If I’m going to eventually have to pay to play on any major social media platform, why not stick with the one I like best?

For now, that’s Twitter.

Thus, the experiment, which started on April 5, 2023.

What I can tell you so far is that it took five days to get verified and for the infamous blue check to appear alongside my name. Otherwise, the promised features were available upon payment.

The edit button is not as satisfying as I thought it would be (ha!), but the ability to organize bookmarks is really pretty great.

I have seen no proof of a wider reach in terms of my own content, but that wasn’t my motivation for signing up. If getting more eyeballs on your stuff is your main incentive, Twitter Blue might not be for you.

What has most surprised me is how much I enjoy the option to write longer posts. Going in, I did not know if I would use that feature at all, but I have since played around with it a few times and do not hate it.

As a consumer, I’d already come to prefer the “Show More” link to threads.

If you use the list feature instead of your main feed (which I do), long threads can get cumbersome, because they appear as back to back to back posts in one long chain that takes up lots of space.

Ironically, the “Show More” link feels more aligned with the original spirit of a quick-moving, micro-blogging platform.

The one thing that frustrates me about Twitter Blue is the unnecessary 30 second delay on every tweet and reply.

This is supposed to be a perk, because you have the option to undo the tweet while the countdown wheel turns, but I find it annoying. In the beginning, I kept losing replies that way, because I’d bounce before they had a chance to publish.

You can manually hit the “Send Now” button to skip the delay, but, as far as I can tell, that is one extra step nobody asked for.

Overall and so far, My Blue Check Experiment has been interesting, but there is nothing exceptional to report on yet.

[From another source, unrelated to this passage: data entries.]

(* ===== verification/Transport.v ===== *)
(** * Transport: the two bridges over HTTP
    ([adapters/liberator/transport.py], [adapters/streaming_pro/transport.py])

    The HTTP client is a parameter: a request is answered with a status and a body
    (its JSON, or nothing when it is not JSON) or fails with an [httpx.HTTPError],
    of which the code keeps the printed form. *)

From S2P Require Import Prelude Decimals Contracts StateMachine Events Store StoreInv Config Adapters PyTime Liberator StreamingPro.
From stdpp Require Import base gmap strings list relations.
From Stdlib Require Import ZArith Lia.
Open Scope Z_scope.

Record Response := { rs_status_code : Z; rs_json : option json }.

Inductive HttpOutcome :=
  | Answered (r : Response)
  | HttpError (repr : string).

(** [key.lower()] *)
Definition ascii_lower (a : Ascii.ascii) : Ascii.ascii :=
  let c := char_code a in
  if (65 <=? c) && (c <=? 90) then Ascii.ascii_of_nat (Z.to_nat (c + 32)) else a.
Definition py_lower (s : string) : string :=
  String.string_of_list_ascii (map ascii_lower (String.list_ascii_of_string s)).

Definition lib_SENSITIVE_KEYS : list string :=
  ["pin"; "accountno"; "account_no"; "password"; "apitoken"; "api_key"].
Definition sp_SENSITIVE_KEYS : list string :=
  ["pin"; "accountno"; "account"; "account_no"; "password"; "api_key"].

(** What a debug log line shows of a payload. *)
Definition redact_payload (sensitive : list string) (payload : list (string * json))
    : list (string * json) :=
  map (fun kv => (kv.1, if memb (py_lower kv.1) sensitive then JStr "***" else kv.2)) payload.

(** [base_url.rstrip("/") + "/" + path.lstrip("/")] *)
Definition is_slash (a : Ascii.ascii) : bool := char_code a =? 47.
Definition rstrip_slash (s : string) : string :=
  String.string_of_list_ascii (rev (lstrip_with is_slash (rev (String.list_ascii_of_string s)))).
Definition lstrip_slash (s : string) : string :=
  String.string_of_list_ascii (lstrip_with is_slash (String.list_ascii_of_string s)).
Definition _url (base_url path : string) : string :=
  (rstrip_slash base_url +:+ "/" +:+ lstrip_slash path)%string.

Section transports.
Context {R V : Type}.
Abbreviation M := (M exn (world R V)).
Context (client_post : string -> list (string * json) -> M HttpOutcome)
        (client_get : string -> M HttpOutcome) (base_url : string).

(** *** Streaming Pro *)

Definition sp_json (path : string) (response : Response) : M json :=
  match rs_json response with
  | Some body => ret body
  | None => raise (StreamingProTransportError ("streaming_pro " +:+ path +:+
      " returned non-JSON (HTTP " +:+ int_str (rs_status_code response) +:+ ")")%string)
  end.

Definition sp_answer (verb path : string) (outcome : HttpOutcome) : M json :=
  match outcome with
  | HttpError e => raise (StreamingProTransportError
      ("streaming_pro " +:+ verb +:+ " " +:+ path +:+ " failed: " +:+ e)%string)
  | Answered response =>
      if 500 <=? rs_status_code response
      then raise (StreamingProTransportError ("streaming_pro " +:+ verb +:+ " " +:+ path +:+
             " upstream error HTTP " +:+ int_str (rs_status_code response))%string)
      else sp_json path response
  end.

Definition sp_post (path : string) (payload : list (string * json)) : M (list (string * json)) :=
  let* outcome := client_post (_url base_url path) payload in
  let* body := sp_answer "POST" path outcome in
  match body with
  | JObj o => ret o
  | _ => raise (StreamingProTransportError
           ("streaming_pro POST " +:+ path +:+ " returned a non-object body")%string)
  end.

Definition sp_get_json (path : string) : M json :=
  let* outcome := client_get (_url base_url path) in
  sp_answer "GET" path outcome.

(** *** Liberator *)

(** [LiberatorEnvelope.model_validate] (pydantic) *)
Context (validate_envelope : list (string * json) -> result exn LiberatorEnvelope).

Definition _parse_envelope (path : string) (response : Response) : M LiberatorEnvelope :=
  match rs_json response with
  | None => raise (LiberatorTransportError ("liberator POST " +:+ path +:+
      " returned non-JSON (HTTP " +:+ int_str (rs_status_code response) +:+ ")")%string)
  | Some (JObj o) => lift_result (validate_envelope o)
  | Some _ => raise (LiberatorTransportError ("liberator POST " +:+ path +:+
      " returned a non-object body (HTTP " +:+ int_str (rs_status_code response) +:+ ")")%string)
  end.

Definition lib_post (path : string) (payload : list (string * json)) : M LiberatorEnvelope :=
  let* outcome := client_post (_url base_url path) payload in
  match outcome with
  | HttpError e => raise (LiberatorTransportError
      ("liberator POST " +:+ path +:+ " failed: " +:+ e)%string)
  | Answered response =>
      if 500 <=? rs_status_code response
      then raise (LiberatorTransportError ("liberator POST " +:+ path +:+
             " upstream error HTTP " +:+ int_str (rs_status_code response))%string)
      else _parse_envelope path response
  end.

Definition lib_get_json (path : string) : M json :=
  let* outcome := client_get (_url base_url path) in
  match outcome with
  | HttpError e => raise (LiberatorTransportError
      ("liberator GET " +:+ path +:+ " failed: " +:+ e)%string)
  | Answered response =>
      if 500 <=? rs_status_code response
      then raise (LiberatorTransportError ("liberator GET " +:+ path +:+
             " upstream error HTTP " +:+ int_str (rs_status_code response))%string)
      else match rs_json response with
           | Some body => ret body
           | None => raise (LiberatorTransportError
               ("liberator GET " +:+ path +:+ " returned non-JSON")%string)
           end
  end.
End transports.

(** ** Facts *)

Lemma redact_spec sensitive payload k v :
  (k, v) ∈ redact_payload sensitive payload <->
  exists v0, (k, v0) ∈ payload /\
    v = (if memb (py_lower k) sensitive then JStr "***" else v0).
Proof.
  unfold redact_payload. rewrite list_elem_of_fmap. split.
  - intros ([k0 v0] & E & Hin). simpl in E. simplify_eq. by exists v0.
  - intros (v0 & Hin & ->). by exists (k, v0).
Qed.

(** The account of a Streaming Pro payload is masked in the log line. *)
Lemma account_redacted payload v :
  ("account"%string, v) ∈ redact_payload sp_SENSITIVE_KEYS payload -> v = JStr "***".
Proof. intros Hin. by apply redact_spec in Hin as (v0 & _ & ->). Qed.

Section transport_facts.
Context {R V : Type}.
Abbreviation W := (world R V).
Context (client_post : string -> list (string * json) -> M exn W HttpOutcome)
        (client_get : string -> M exn W HttpOutcome) (base_url : string)
        (validate_envelope : list (string * json) -> result exn LiberatorEnvelope).

(** what counts as a transport failure.  A bridge call fails with a transport
    error exactly when the request failed, the bridge answered 5xx, or the answer
    was not a JSON object; any answer below 500 with one, 4xx rejections included,
    is returned to the adapter, which turns it into a rejected ack. *)
Theorem post_failures path payload (w w1 : W) outcome :
  client_post (_url base_url path) payload w = (Ok outcome, w1) ->
  let parsed := match outcome with
                | Answered r => if rs_status_code r <? 500 then
                    match rs_json r with Some (JObj o) => Some o | _ => None end else None
                | HttpError _ => None
                end in
  match parsed with
  | Some o => sp_post client_post base_url path payload w = (Ok o, w1) /\
      lib_post client_post base_url validate_envelope path payload w = (validate_envelope o, w1)
  | None =>
      (exists m, sp_post client_post base_url path payload w = (Err (StreamingProTransportError m), w1)) /\
      (exists m, lib_post client_post base_url validate_envelope path payload w
                 = (Err (LiberatorTransportError m), w1))
  end.
Proof.
  intros Hc. unfold sp_post, lib_post. rewrite !(bind_ok _ _ _ _ _ Hc).
  destruct outcome as [[st body]|e]; simpl; [|by split; eexists].
  unfold _parse_envelope, sp_json. simpl.
  destruct (Z.ltb_spec st 500), (Z.leb_spec 500 st); try lia; [|by split; eexists].
  destruct body as [[]|]; simpl; by split; eexists.
Qed.

Context (Q : relation db) `{!PreOrder Q}.
Hypothesis post_ok : forall u p, respects (on_db Q) (client_post u p).
Hypothesis get_ok : forall u, respects (on_db Q) (client_get u).

Lemma sp_transport_respects :
  (forall p b, respects (on_db Q) (sp_post client_post base_url p b)) /\
  (forall p, respects (on_db Q) (sp_get_json client_get base_url p)).
Proof.
  split; intros; unfold sp_post, sp_get_json, sp_answer, sp_json; respects_tac.
Qed.

Lemma lib_transport_respects :
  (forall p b, respects (on_db Q) (lib_post client_post base_url validate_envelope p b)) /\
  (forall p, respects (on_db Q) (lib_get_json client_get base_url p)).
Proof. split; intros; unfold lib_post, lib_get_json, _parse_envelope; respects_tac. Qed.
End transport_facts.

Jack Dorsey, Twitter’s co-founder and former CEO is finally starting to roll out his new spinoff platform Bluesky, which promises a decentralized networking protocol.

Who knows if it will take root, but I will be keeping an eye on Bluesky’s trajectory and did, at some point, sign up to try the beta version before it goes public (although I have yet to receive any followup instructions on that.)

I don’t think anyone really knows how the dust will settle following the so called Twitter Exodus, and for me, that uncertainty lends itself well to a bit of exploration.

I refuse to take on popular opinion as my own and reject all attempts to shame early blue check adopters. Instead I choose to test things out for myself and come to a satisfying conclusion based on my findings. It’s personal.

Please keep in mind that everything I’ve said here is either anecdotal or speculative and limited by my own biases, beliefs and observations.

I am open to a respectful difference of opinion or any information that may evolve my perspective. I love to learn, am not too proud to change my mind and enjoy interacting with friendly strangers.

Do you have any thoughts about social media’s pivot toward a paid subscription model?

Do you think it will change things for the worse or better?

My guess is it will do a bit of both.

Feel free to contribute your ideas to what I hope will be an ongoing conversation, and thank you so much for taking the time to read my first Medium post!